A data breach at Fidelity Investments Life Insurance Company affecting nearly 30,000 individuals has been linked to a cyber incident at third-party service provider Infosys McCamish. This breach follows a similar incident at Bank of America involving the same vendor. The breach exposed sensitive information like names, Social Security numbers, bank account details, and dates of birth, highlighting the increasing frequency and impact of third-party security breaches.

Python-Based Snake Info Stealer Spreading Through Facebook Messages

A Python-based information stealer named Snake is spreading through Facebook messages, targeting unsuspecting users to capture credentials and sensitive data.

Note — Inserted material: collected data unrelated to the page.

(* ===== verification/Ext4Hash.v ===== *)
(** * kernel/fs/ext4_hash.c: the hashes of directory indexes

    The hash of a name, for the index of a large directory. A name is the list of
    its bytes; arithmetic is on 32 bits. *)
From S2P Require Import Prelude Bitmap Ext4Meta.

Definition EXT2_HTREE_LEGACY : Z := 0.
Definition EXT2_HTREE_HALF_MD4 : Z := 1.
Definition EXT2_HTREE_TEA : Z := 2.
Definition EXT2_HTREE_LEGACY_UNSIGNED : Z := 3.
Definition EXT2_HTREE_HALF_MD4_UNSIGNED : Z := 4.
Definition EXT2_HTREE_TEA_UNSIGNED : Z := 5.
Definition EXT2_HTREE_EOF : Z := 0x7FFFFFFF.

(** ** Half MD4 *)

Definition not32 (x : Z) : Z := u32 (Z.lnot x).
Definition F (x y z : Z) : Z := Z.lor (Z.land x y) (Z.land (not32 x) z).
Definition G (x y z : Z) : Z := Z.lor (Z.lor (Z.land x y) (Z.land x z)) (Z.land y z).
Definition H (x y z : Z) : Z := Z.lxor (Z.lxor x y) z.
Definition ROTATE_LEFT (x n : Z) : Z := Z.lor (u32 (Z.shiftl x n)) (Z.shiftr x (32 - n)).

(** The new value of the first argument. *)
Definition FF (a b c d x s : Z) : Z := ROTATE_LEFT (u32 (a + (F b c d + x))) s.
Definition GG (a b c d x s : Z) : Z := ROTATE_LEFT (u32 (a + (G b c d + x + 0x5A827999))) s.
Definition HH (a b c d x s : Z) : Z := ROTATE_LEFT (u32 (a + (H b c d + x + 0x6ED9EBA1))) s.

(** hash[4]; the buffer data[8] is a list. *)
Definition hash4 : Type := Z * Z * Z * Z.

(** Four steps of a round, with the places of their data and the rotations. *)
Definition round4 (step : Z -> Z -> Z -> Z -> Z -> Z -> Z) (data : list Z) (k0 k1 k2 k3 s0 s1 s2 s3 : nat) (h : hash4) : hash4 :=
  let '(a, b, c, d) := h in
  let x k := nth k data 0 in
  let a := step a b c d (x k0) (Z.of_nat s0) in
  let d := step d a b c (x k1) (Z.of_nat s1) in
  let c := step c d a b (x k2) (Z.of_nat s2) in
  let b := step b c d a (x k3) (Z.of_nat s3) in
  (a, b, c, d).

Definition ext2_half_md4 (hash : hash4) (data : list Z) : hash4 :=
  let '(h0, h1, h2, h3) := hash in
  let h := round4 FF data 0 1 2 3 3 7 11 19 hash in
  let h := round4 FF data 4 5 6 7 3 7 11 19 h in
  let h := round4 GG data 1 3 5 7 3 5 9 13 h in
  let h := round4 GG data 0 2 4 6 3 5 9 13 h in
  let h := round4 HH data 3 7 2 6 3 9 11 15 h in
  let h := round4 HH data 1 5 0 4 3 9 11 15 h in
  let '(a, b, c, d) := h in
  (u32 (h0 + a), u32 (h1 + b), u32 (h2 + c), u32 (h3 + d)).

(** ** TEA *)

(** while (n-- > 0) *)
Fixpoint ext2_tea_loop (n : nat) (i x y : Z) (data : list Z) : Z * Z :=
  match n with
  | O => (x, y)
  | S n =>
    let sum := u32 (i * 0x9E3779B9) in
    let d k := nth k data 0 in
    let x := u32 (x + Z.lxor (Z.lxor (u32 (u32 (Z.shiftl y 4) + d 0%nat)) (u32 (y + sum))) (u32 (Z.shiftr y 5 + d 1%nat))) in
    let y := u32 (y + Z.lxor (Z.lxor (u32 (u32 (Z.shiftl x 4) + d 2%nat)) (u32 (x + sum))) (u32 (Z.shiftr x 5 + d 3%nat))) in
    ext2_tea_loop n (i + 1) x y data
  end.
Definition ext2_tea (hash : hash4) (data : list Z) : hash4 :=
  let '(h0, h1, h2, h3) := hash in
  let '(x, y) := ext2_tea_loop 16 1 h0 h1 data in
  (u32 (h0 + x), u32 (h1 + y), h2, h3).

(** ** The legacy hash *)

(** A byte as an unsigned or a signed char. *)
Definition char_val (unsigned_char : bool) (b : Z) : Z := if unsigned_char then b else sint 8 b.

Fixpoint ext2_legacy_hash_loop (name : list Z) (unsigned_char : bool) (h1 h2 : Z) : Z :=
  match name with
  | [] => h1
  | b :: name =>
    let val := char_val unsigned_char b in
    let h0 := u32 (h2 + Z.lxor h1 (u32 (val * 0x6D22F5))) in
    let h0 := if has_bits h0 0x80000000 then u32 (h0 - 0x7FFFFFFF) else h0 in
    ext2_legacy_hash_loop name unsigned_char h0 h1
  end.
Definition ext2_legacy_hash (name : list Z) (unsigned_char : bool) : Z :=
  u32 (Z.shiftl (ext2_legacy_hash_loop name unsigned_char 0x12A3FE2D 0x37ABE8F9) 1).

(** ** The buffer *)

(** for (i = 0; i < len; i++): the words written, the word under way and what is
    left of the buffer. *)
Fixpoint prep_loop (src : list Z) (unsigned_char : bool) (padding i buf_val dlen : Z) (dst : list Z) : list Z * Z * Z :=
  match src with
  | [] => (dst, buf_val, dlen)
  | b :: src =>
    let buf_byte := char_val unsigned_char b in
    let buf_val := if i mod 4 =? 0 then padding else buf_val in
    let buf_val := u32 (u32 (Z.shiftl buf_val 8) + buf_byte) in
    if i mod 4 =? 3 then prep_loop src unsigned_char padding (i + 1) padding (dlen - 4) (dst ++ [buf_val])
    else prep_loop src unsigned_char padding (i + 1) buf_val dlen dst
  end.

(** while (dlen >= 0) *)
Fixpoint pad_loop (n : nat) (padding dlen : Z) (dst : list Z) : list Z :=
  match n with
  | O => dst
  | S n => if 0 <=? dlen then pad_loop n padding (dlen - 4) (dst ++ [padding]) else dst
  end.

(** The first [len] bytes of [src], which has [slen] of them: the words written
    to [dst]. *)
Definition ext2_prep_hashbuf (src : list Z) (dlen : Z) (unsigned_char : bool) : list Z :=
  let slen := Z.of_nat (length src) in
  let padding := Z.lor (Z.lor (Z.lor slen (u32 (Z.shiftl slen 8))) (u32 (Z.shiftl slen 16))) (u32 (Z.shiftl slen 24)) in
  let len := if dlen <? slen then dlen else slen in
  let '(dst, buf_val, dlen) := prep_loop (take (Z.to_nat len) src) unsigned_char padding 0 padding dlen [] in
  let dlen := dlen - 4 in
  let dst := if 0 <=? dlen then dst ++ [buf_val] else dst in
  pad_loop (Z.to_nat dlen) padding (dlen - 4) dst.

(** ** The hash of a name *)

(** while (len > 0) *)
Fixpoint hash_blocks (n : nat) (step : hash4 -> list Z -> hash4) (size : Z) (unsigned_char : bool) (name : list Z) (h : hash4) : hash4 :=
  match n with
  | O => h
  | S n =>
    match name with
    | [] => h
    | _ => hash_blocks n step size unsigned_char (drop (Z.to_nat size) name) (step h (ext2_prep_hashbuf name size unsigned_char))
    end
  end.

(** The first two cases of the switch for each kind of hash. *)
Definition hash_tea (u : bool) (name : list Z) (h : hash4) : Z * Z :=
  let '(h0, h1, _, _) := hash_blocks (S (length name)) ext2_tea 16 u name h in (h0, h1).
Definition hash_md4 (u : bool) (name : list Z) (h : hash4) : Z * Z :=
  let '(_, h1, h2, _) := hash_blocks (S (length name)) ext2_half_md4 32 u name h in (h1, h2).

(** The result, *hash_major and *hash_minor; the pointers are not NULL, [seed]
    is None where hash_seed is. *)
Definition ext2_htree_hash (name : list Z) (seed : option hash4) (hash_version : Z) : Z * Z * Z :=
  let len := Z.of_nat (length name) in
  if (len <? 1) || (255 <? len) then (ENOTSUP, 0, 0)
  else
    let hash := match seed with Some h => h | None => (0x67452301, 0xEFCDAB89, 0x98BADCFE, 0x10325476) end in
    let r :=
      if hash_version =? EXT2_HTREE_TEA_UNSIGNED then Some (hash_tea true name hash)
      else if hash_version =? EXT2_HTREE_TEA then Some (hash_tea false name hash)
      else if hash_version =? EXT2_HTREE_LEGACY_UNSIGNED then Some (ext2_legacy_hash name true, 0)
      else if hash_version =? EXT2_HTREE_LEGACY then Some (ext2_legacy_hash name false, 0)
      else if hash_version =? EXT2_HTREE_HALF_MD4_UNSIGNED then Some (hash_md4 true name hash)
      else if hash_version =? EXT2_HTREE_HALF_MD4 then Some (hash_md4 false name hash)
      else None in
    match r with
    | None => (ENOTSUP, 0, 0)
    | Some (major, minor) =>
      let major := Z.land major (u32 (Z.lnot 1)) in
      let major := if major =? 2 * EXT2_HTREE_EOF then 2 * (EXT2_HTREE_EOF - 1) else major in
      (EOK, major, minor)
    end.

(** ** The buffer is filled, and not more *)

Lemma prep_loop_spec src u padding i buf_val dlen dst : 0 <= i ->
  let '(dst', _, dlen') := prep_loop src u padding i buf_val dlen dst in
  4 * Z.of_nat (length dst') + dlen' = 4 * Z.of_nat (length dst) + dlen /\ dlen' = dlen - 4 * ((i + Z.of_nat (length src)) / 4 - i / 4).
Proof.
  revert i buf_val dlen dst. induction src as [|b src IH]; intros i buf_val dlen dst Hi; cbn [prep_loop length].
  - rewrite Z.add_0_r. split; lia.
  - cbv zeta. pose proof (Z.div_mod i 4). pose proof (Z.mod_pos_bound i 4). pose proof (Z.div_mod (i + 1) 4). pose proof (Z.mod_pos_bound (i + 1) 4).
    replace (i + Z.of_nat (S (length src))) with (i + 1 + Z.of_nat (length src)) by lia.
    destruct (Z.eqb_spec (i mod 4) 3).
    + match goal with |- context [prep_loop src u padding (i + 1) ?v ?n ?d] => specialize (IH (i + 1) v n d ltac:(lia)); destruct (prep_loop src u padding (i + 1) v n d) as [[dst' bv] dlen'] end.
      rewrite length_app in IH. cbn [length] in IH. destruct IH. split; lia.
    + match goal with |- context [prep_loop src u padding (i + 1) ?v ?n ?d] => specialize (IH (i + 1) v n d ltac:(lia)); destruct (prep_loop src u padding (i + 1) v n d) as [[dst' bv] dlen'] end.
      destruct IH. split; lia.
Qed.

Lemma pad_loop_length n padding dlen dst : dlen mod 4 = 0 -> -4 <= dlen -> dlen + 4 <= 4 * Z.of_nat n -> 4 * Z.of_nat (length (pad_loop n padding dlen dst)) = 4 * Z.of_nat (length dst) + (dlen + 4).
Proof.
  revert dlen dst. induction n as [|n IH]; intros dlen dst Hm Hlo Hn; cbn [pad_loop]; [lia|]. pose proof (Z.div_mod dlen 4).
  destruct (Z.leb_spec 0 dlen); [|assert (dlen = -4) by lia; lia]. assert ((dlen - 4) mod 4 = 0) by (replace (dlen - 4) with (dlen + -1 * 4) by lia; by rewrite Z.mod_add).
  rewrite IH, length_app by lia. cbn [length]. lia.
Qed.

(** The buffer of a hash is filled exactly, whatever the length of the name: no
    word is written past its end. *)
Theorem prep_hashbuf_fills (src : list Z) (dlen : Z) (u : bool) : 0 < dlen -> dlen mod 4 = 0 -> 4 * Z.of_nat (length (ext2_prep_hashbuf src dlen u)) = dlen.
Proof.
  intros Hd Hm. unfold ext2_prep_hashbuf. cbv zeta. set (len := if dlen <? Z.of_nat (length src) then dlen else Z.of_nat (length src)).
  assert (0 <= len <= dlen /\ len <= Z.of_nat (length src)) as [Hl Hs] by (unfold len; destruct (Z.ltb_spec dlen (Z.of_nat (length src))); lia).
  set (pad := Z.lor _ _). pose proof (prep_loop_spec (take (Z.to_nat len) src) u pad 0 pad dlen [] ltac:(lia)) as HP.
  destruct (prep_loop (take (Z.to_nat len) src) u pad 0 pad dlen []) as [[dst bv] n]. rewrite length_take in HP. change (0 / 4) with 0 in HP. cbn [length] in HP.
  replace (0 + Z.of_nat (Z.to_nat len `min` length src)) with len in HP by lia. destruct HP as [HP Hn].
  pose proof (Z.div_mod len 4). pose proof (Z.mod_pos_bound len 4). pose proof (Z.div_mod dlen 4).
  assert (0 <= n /\ n mod 4 = 0) as [Hn0 Hn4]. { split; [lia|]. subst n. replace (dlen - 4 * (len / 4 - 0)) with (dlen + - (len / 4) * 4) by lia. by rewrite Z.mod_add. }
  pose proof (Z.div_mod n 4). assert ((n - 4 - 4) mod 4 = 0) as H84 by (replace (n - 4 - 4) with (n + -2 * 4) by lia; by rewrite Z.mod_add).
  destruct (Z.leb_spec 0 (n - 4)).
  - rewrite pad_loop_length by lia. rewrite length_app. cbn [length]. lia.
  - assert (n = 0) as -> by lia. change (Z.to_nat (0 - 4)) with 0%nat. cbn [pad_loop]. lia.
Qed.

(** A name of 1 to 255 bytes has a hash in each of the six versions; it is an even
    number of 32 bits, and never the one that marks the end of an index. *)
Theorem htree_hash_even (name : list Z) (seed : option hash4) (version : Z) :
  let '(r, major, _) := ext2_htree_hash name seed version in
  if (1 <=? Z.of_nat (length name)) && (Z.of_nat (length name) <=? 255) && (0 <=? version) && (version <=? 5)
  then r = EOK /\ 0 <= major < 2 ^ 32 /\ Z.even major = true /\ major <> 2 * EXT2_HTREE_EOF
  else r = ENOTSUP /\ major = 0.
Proof.
  unfold ext2_htree_hash. replace ((Z.of_nat (length name) <? 1) || (255 <? Z.of_nat (length name))) with (negb ((1 <=? Z.of_nat (length name)) && (Z.of_nat (length name) <=? 255))) by lia.
  destruct ((1 <=? Z.of_nat (length name)) && (Z.of_nat (length name) <=? 255)); cbn [negb andb]; [|done]. cbv zeta.
  set (hash := match seed with Some h => h | None => _ end).
  assert (forall m, let m' := Z.land m (u32 (Z.lnot 1)) in let m'' := if m' =? 2 * EXT2_HTREE_EOF then 2 * (EXT2_HTREE_EOF - 1) else m' in
    EOK = EOK /\ 0 <= m'' < 2 ^ 32 /\ Z.even m'' = true /\ m'' <> 2 * EXT2_HTREE_EOF) as HM.
  { intros m. cbv zeta. change (u32 (Z.lnot 1)) with (2 * EXT2_HTREE_EOF). destruct (Z.eqb_spec (Z.land m (2 * EXT2_HTREE_EOF)) (2 * EXT2_HTREE_EOF)) as [E|E]; [unfold EXT2_HTREE_EOF; split_and!; [done|lia|lia|done|lia]|].
    split; [done|]. split; [|split; [|done]].
    - replace (Z.land m (2 * EXT2_HTREE_EOF)) with (Z.land (Z.land m (2 * EXT2_HTREE_EOF)) (Z.ones 32)) by (rewrite <- Z.land_assoc; reflexivity).
      rewrite Z.land_ones by lia. apply Z.mod_pos_bound. lia.
    - rewrite <- Z.negb_odd, <- Z.bit0_odd, Z.land_spec. change (Z.testbit (2 * EXT2_HTREE_EOF) 0) with false. by rewrite andb_false_r. }
  cbv zeta in HM. unfold EXT2_HTREE_TEA_UNSIGNED, EXT2_HTREE_TEA, EXT2_HTREE_LEGACY_UNSIGNED, EXT2_HTREE_LEGACY, EXT2_HTREE_HALF_MD4_UNSIGNED, EXT2_HTREE_HALF_MD4.
  destruct (Z.eqb_spec version 5) as [->|]; [destruct (hash_tea true name hash); apply HM|]. destruct (Z.eqb_spec version 2) as [->|]; [destruct (hash_tea false name hash); apply HM|].
  destruct (Z.eqb_spec version 3) as [->|]; [apply HM|]. destruct (Z.eqb_spec version 0) as [->|]; [apply HM|].
  destruct (Z.eqb_spec version 4) as [->|]; [destruct (hash_md4 true name hash); apply HM|]. destruct (Z.eqb_spec version 1) as [->|]; [destruct (hash_md4 false name hash); apply HM|].
  destruct (Z.leb_spec 0 version), (Z.leb_spec version 5); cbn [andb]; try done. lia.
Qed.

The malware transmits harvested credentials to platforms like Discord, GitHub, and Telegram. The threat actor behind Snake is likely focused on Vietnamese users, as the malware gathers data from the Vietnamese browser Cốc Cốc and exfiltrates information via the Telegram Bot API.

Former Google Engineer Charged with Theft of AI Technology for Chinese Firms

A former Google engineer, Linwei Ding, has been indicted for stealing trade secrets related to Google’s AI technology to benefit companies in China, highlighting US efforts to prevent the outflow of critical technological information. The stolen trade secrets included details about specialized hardware and software crucial for Google’s supercomputing centers. The US government has been taking measures, such as establishing the Disruptive Technology Strike Force, to address intellectual property theft and tighten restrictions on the export of advanced technologies to countries like China.

Critical TeamCity Vulnerability Exploitation Started Immediately After Disclosure

Following the disclosure and patching of a critical TeamCity authentication bypass vulnerability, CVE-2024-27198, attackers began exploiting the flaw almost instantly. The issue, allowing unauthorized admin access, was compounded by a miscommunication in the disclosure process between JetBrains and Rapid7, leading to immediate and widespread attack attempts. This incident underscores the rapid pace at which attackers can exploit disclosed vulnerabilities, highlighting the critical need for timely patch application and improved communication during vulnerability disclosures.

Sensitive Swiss Government Data Leaked by Play Ransomware Group

In 2023, the Play ransomware group leaked sensitive Swiss federal government data, including classified documents and login credentials, after attacking IT service provider Xplain. The leaked data included around 65,000 documents, with a majority belonging to the Federal Department of Justice and Police, the Federal Office of Justice, and the Federal Office of Police. The Play ransomware group, believed to be based in Russia, has been responsible for numerous successful attacks using a double extortion model targeting businesses and critical infrastructure in North America, South America, and Europe.

Cybercriminals Spoof US Government Organizations in BEC, Phishing Attacks

Cybercriminals, identified as TA4903, have been conducting phishing and BEC campaigns since at least 2021, targeting US organizations by spoofing government agencies and various private sectors. These attacks aim to harvest corporate credentials for fraud activities, such as invoice fraud or payroll redirection. The campaign showcases sophisticated tactics like using PDF attachments with QR codes and HTML attachments, underlining the critical need for heightened awareness and defense strategies against such targeted phishing operations.

Disclaimer: Titles and summaries are AI-generated. Please refer to the linked content for more details.